_Activity_
Would you print every entry exactly as it appears?

_Given records_
(** The path of a resource has only names. *)
Lemma push_resource_body rp c :
  (∀ s, c = Normal s → name s) →
  ∃ ns, body (push_resource rp c) = body rp ++ (Normal <$> ns) ∧
    (is_absolute rp = false → is_absolute (push_resource rp c) = false).
Proof.
  intros Hc.
  assert (∀ s, name s → body (push rp s) = body rp ++ [Normal s] ∧
    (is_absolute rp = false → is_absolute (push rp s) = false)) as Hpush.
  { intros s Hs. pose proof (name_relative s Hs) as Hrel. split.
    - by rewrite (body_push rp s Hrel), (name_body s Hs).
    - intros Hrp. unfold push. rewrite Hrel. case_decide; [done|].
      destruct (ends_with "/" rp); by rewrite is_absolute_app. }
  destruct c as [| | |s]; simpl.
  - exists ["_root_"]. apply Hpush. done.
  - exists []. by rewrite app_nil_r.
  - exists ["_up_"]. apply Hpush. done.
  - exists [s]. apply Hpush. by apply Hc.
Qed.

Lemma fold_resource_body cs rp :
  (∀ s, Normal s ∈ cs → name s) → is_absolute rp = false →
  ∃ ns, body (foldl push_resource rp cs) = body rp ++ (Normal <$> ns) ∧
    is_absolute (foldl push_resource rp cs) = false.
Proof.
  revert rp. induction cs as [|c cs IH]; intros rp Hcs Hrp; simpl.
  - exists []. by rewrite app_nil_r.
  - destruct (push_resource_body rp c) as (n1 & H1 & Ha); [intros s ->; apply Hcs; left|].
    destruct (IH (push_resource rp c)) as (n2 & H2 & Ha2); [intros s Hs; apply Hcs; by right|auto|].
    exists (n1 ++ n2). split; [|done]. rewrite H2, H1, fmap_app. by rewrite app_assoc.
Qed.

Lemma component_str_body c :
  c ≠ ParentDir → (∀ s, c = Normal s → name s) → c ≠ RootDir →
  is_absolute (component_str c) = false ∧ Forall is_normal (body (component_str c)).
Proof.
  intros Hp Hn Hr. destruct c as [| | |s]; try done; simpl.
  split; [by apply name_relative, Hn|]. rewrite name_body by by apply Hn.
  repeat constructor. by eexists.
Qed.

(** The rest of a parsed path adds names only. *)
Lemma parse_rest_body cs p :
  (∀ s, Normal s ∈ cs → name s) → RootDir ∉ cs →
  let r := foldl (λ p c, if decide (c = ParentDir) then p else push p (component_str c)) p cs in
  ∃ l, body r = body p ++ l ∧ Forall is_normal l ∧ (p ≠ "" → lead r = lead p).
Proof.
  revert p. induction cs as [|c cs IH]; intros p Hn Hr; simpl.
  - exists []. by rewrite app_nil_r.
  - apply not_elem_of_cons in Hr as [Hc Hr].
    assert (∀ s, Normal s ∈ cs → name s) as Hn' by (intros s Hs; apply Hn; by right).
    case_decide as Hp; [by apply IH|].
    destruct (component_str_body c) as [Habs Hb]; [done|intros s ->; apply Hn; left|congruence|].
    destruct (IH (push p (component_str c)) Hn' Hr) as (l & Hl & Hf & Hlead).
    exists (body (component_str c) ++ l). split_and!.
    + rewrite Hl, body_push by done. by rewrite app_assoc.
    + by apply Forall_app.
    + intros Hpe. rewrite Hlead; [by apply lead_push|].
      unfold push. rewrite Habs, decide_False by done. destruct (ends_with "/" p); by destruct p.
Qed.

Lemma lead_no_parent p : ParentDir ∉ lead p.
Proof.
  unfold lead. destruct (is_absolute p); [by rewrite list_elem_of_singleton|].
  case_decide; [by rewrite list_elem_of_singleton|apply not_elem_of_nil].
Qed.

Lemma push_nil q : push "" q = q.
Proof. unfold push. by destruct (is_absolute q). Qed.

Lemma components_tail p :
  (RootDir ∉ tail (components p)) ∧ (∀ s, Normal s ∈ tail (components p) → name s).
Proof.
  split.
  - unfold components. assert (∀ p, RootDir ∉ body p) as Hb.
    { intros q H. apply list_elem_of_omap in H as (seg & _ & Hc).
      unfold segment_component in Hc. repeat case_decide; done. }
    unfold lead. destruct (is_absolute p); [apply Hb|]. case_decide; [apply Hb|]. simpl.
    intros Hin. apply (Hb p). destruct (body p); [done|by right].
  - intros s H. apply (components_normal p). destruct (components p); [done|by right].
Qed.

(** The first part of a parsed path has no parent directory unless the path
    starts with one. *)
Lemma parse_first_no_parent dir path p :
  parse_first dir (head (components path)) = Ok p →
  head (components path) ≠ Some ParentDir →
  (∀ d b, dir d = Some b → ParentDir ∉ components b) →
  ParentDir ∉ body p.
Proof.
  intros H Hh Hdir. destruct (components path) as [|c cs] eqn:Hcs; simpl in *.
  - simplify_eq. vm_compute. apply not_elem_of_nil.
  - destruct c as [| | |str]; simplify_eq/=; try done; try (vm_compute; apply not_elem_of_nil).
    destruct (from_variable str) as [d|].
    + unfold resolve_path in H. destruct (dir d) as [b|] eqn:Hd; simplify_eq/=.
      rewrite push_nil. intros Hb. apply (Hdir d b Hd). unfold components. rewrite elem_of_app. auto.
    + simplify_eq. rewrite push_nil, name_body; [by rewrite list_elem_of_singleton|].
      apply (components_normal path). rewrite Hcs. left.
Qed.

(** *** Normalization *)
Lemma fold_push_components cs p :
  p ≠ "" → (∀ c, c ∈ cs → c = ParentDir ∨ ∃ s, c = Normal s ∧ name s) →
  components (foldl (λ p c, push p (component_str c)) p cs) = components p ++ cs.
Proof.
  revert p. induction cs as [|c cs IH]; intros p Hp Hcs; simpl; [by rewrite app_nil_r|].
  assert (is_absolute (component_str c) = false ∧ body (component_str c) = [c] ∧ component_str c ≠ "")
    as (Ha & Hb & Hne).
  { destruct (Hcs c ltac:(left)) as [->|(s & -> & Hs)]; simpl; [done|].
    split_and!; [by apply name_relative|by apply name_body|by apply name_nonempty]. }
  rewrite IH; [|by apply push_ne_nil|intros; apply Hcs; by right].
  rewrite components_push, Hb by done. by rewrite <-app_assoc.
Qed.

_Output below_
(** The path of a resource has only names. *)
Lemma push_resource_body rp c :
  (∀ s, c = Normal s → name s) →
  ∃ ns, body (push_resource rp c) = body rp ++ (Normal <$> ns) ∧
    (is_absolute rp = false → is_absolute (push_resource rp c) = false).
Proof.
  intros Hc.
  assert (∀ s, name s → body (push rp s) = body rp ++ [Normal s] ∧
    (is_absolute rp = false → is_absolute (push rp s) = false)) as Hpush.
  { intros s Hs. pose proof (name_relative s Hs) as Hrel. split.
    - by rewrite (body_push rp s Hrel), (name_body s Hs).
    - intros Hrp. unfold push. rewrite Hrel. case_decide; [done|].
      destruct (ends_with "/" rp); by rewrite is_absolute_app. }
  destruct c as [| | |s]; simpl.
  - exists ["_root_"]. apply Hpush. done.
  - exists []. by rewrite app_nil_r.
  - exists ["_up_"]. apply Hpush. done.
  - exists [s]. apply Hpush. by apply Hc.
Qed.

Lemma fold_resource_body cs rp :
  (∀ s, Normal s ∈ cs → name s) → is_absolute rp = false →
  ∃ ns, body (foldl push_resource rp cs) = body rp ++ (Normal <$> ns) ∧
    is_absolute (foldl push_resource rp cs) = false.
Proof.
  revert rp. induction cs as [|c cs IH]; intros rp Hcs Hrp; simpl.
  - exists []. by rewrite app_nil_r.
  - destruct (push_resource_body rp c) as (n1 & H1 & Ha); [intros s ->; apply Hcs; left|].
    destruct (IH (push_resource rp c)) as (n2 & H2 & Ha2); [intros s Hs; apply Hcs; by right|auto|].
    exists (n1 ++ n2). split; [|done]. rewrite H2, H1, fmap_app. by rewrite app_assoc.
Qed.

Lemma component_str_body c :
  c ≠ ParentDir → (∀ s, c = Normal s → name s) → c ≠ RootDir →
  is_absolute (component_str c) = false ∧ Forall is_normal (body (component_str c)).
Proof.
  intros Hp Hn Hr. destruct c as [| | |s]; try done; simpl.
  split; [by apply name_relative, Hn|]. rewrite name_body by by apply Hn.
  repeat constructor. by eexists.
Qed.

(** The rest of a parsed path adds names only. *)
Lemma parse_rest_body cs p :
  (∀ s, Normal s ∈ cs → name s) → RootDir ∉ cs →
  let r := foldl (λ p c, if decide (c = ParentDir) then p else push p (component_str c)) p cs in
  ∃ l, body r = body p ++ l ∧ Forall is_normal l ∧ (p ≠ "" → lead r = lead p).
Proof.
  revert p. induction cs as [|c cs IH]; intros p Hn Hr; simpl.
  - exists []. by rewrite app_nil_r.
  - apply not_elem_of_cons in Hr as [Hc Hr].
    assert (∀ s, Normal s ∈ cs → name s) as Hn' by (intros s Hs; apply Hn; by right).
    case_decide as Hp; [by apply IH|].
    destruct (component_str_body c) as [Habs Hb]; [done|intros s ->; apply Hn; left|congruence|].
    destruct (IH (push p (component_str c)) Hn' Hr) as (l & Hl & Hf & Hlead).
    exists (body (component_str c) ++ l). split_and!.
    + rewrite Hl, body_push by done. by rewrite app_assoc.
    + by apply Forall_app.
    + intros Hpe. rewrite Hlead; [by apply lead_push|].
      unfold push. rewrite Habs, decide_False by done. destruct (ends_with "/" p); by destruct p.
Qed.

Lemma lead_no_parent p : ParentDir ∉ lead p.
Proof.
  unfold lead. destruct (is_absolute p); [by rewrite list_elem_of_singleton|].
  case_decide; [by rewrite list_elem_of_singleton|apply not_elem_of_nil].
Qed.

Lemma push_nil q : push "" q = q.
Proof. unfold push. by destruct (is_absolute q). Qed.

Lemma components_tail p :
  (RootDir ∉ tail (components p)) ∧ (∀ s, Normal s ∈ tail (components p) → name s).
Proof.
  split.
  - unfold components. assert (∀ p, RootDir ∉ body p) as Hb.
    { intros q H. apply list_elem_of_omap in H as (seg & _ & Hc).
      unfold segment_component in Hc. repeat case_decide; done. }
    unfold lead. destruct (is_absolute p); [apply Hb|]. case_decide; [apply Hb|]. simpl.
    intros Hin. apply (Hb p). destruct (body p); [done|by right].
  - intros s H. apply (components_normal p). destruct (components p); [done|by right].
Qed.

(** The first part of a parsed path has no parent directory unless the path
    starts with one. *)
Lemma parse_first_no_parent dir path p :
  parse_first dir (head (components path)) = Ok p →
  head (components path) ≠ Some ParentDir →
  (∀ d b, dir d = Some b → ParentDir ∉ components b) →
  ParentDir ∉ body p.
Proof.
  intros H Hh Hdir. destruct (components path) as [|c cs] eqn:Hcs; simpl in *.
  - simplify_eq. vm_compute. apply not_elem_of_nil.
  - destruct c as [| | |str]; simplify_eq/=; try done; try (vm_compute; apply not_elem_of_nil).
    destruct (from_variable str) as [d|].
    + unfold resolve_path in H. destruct (dir d) as [b|] eqn:Hd; simplify_eq/=.
      rewrite push_nil. intros Hb. apply (Hdir d b Hd). unfold components. rewrite elem_of_app. auto.
    + simplify_eq. rewrite push_nil, name_body; [by rewrite list_elem_of_singleton|].
      apply (components_normal path). rewrite Hcs. left.
Qed.

(** *** Normalization *)
Lemma fold_push_components cs p :
  p ≠ "" → (∀ c, c ∈ cs → c = ParentDir ∨ ∃ s, c = Normal s ∧ name s) →
  components (foldl (λ p c, push p (component_str c)) p cs) = components p ++ cs.
Proof.
  revert p. induction cs as [|c cs IH]; intros p Hp Hcs; simpl; [by rewrite app_nil_r|].
  assert (is_absolute (component_str c) = false ∧ body (component_str c) = [c] ∧ component_str c ≠ "")
    as (Ha & Hb & Hne).
  { destruct (Hcs c ltac:(left)) as [->|(s & -> & Hs)]; simpl; [done|].
    split_and!; [by apply name_relative|by apply name_body|by apply name_nonempty]. }
  rewrite IH; [|by apply push_ne_nil|intros; apply Hcs; by right].
  rewrite components_push, Hb by done. by rewrite <-app_assoc.
Qed.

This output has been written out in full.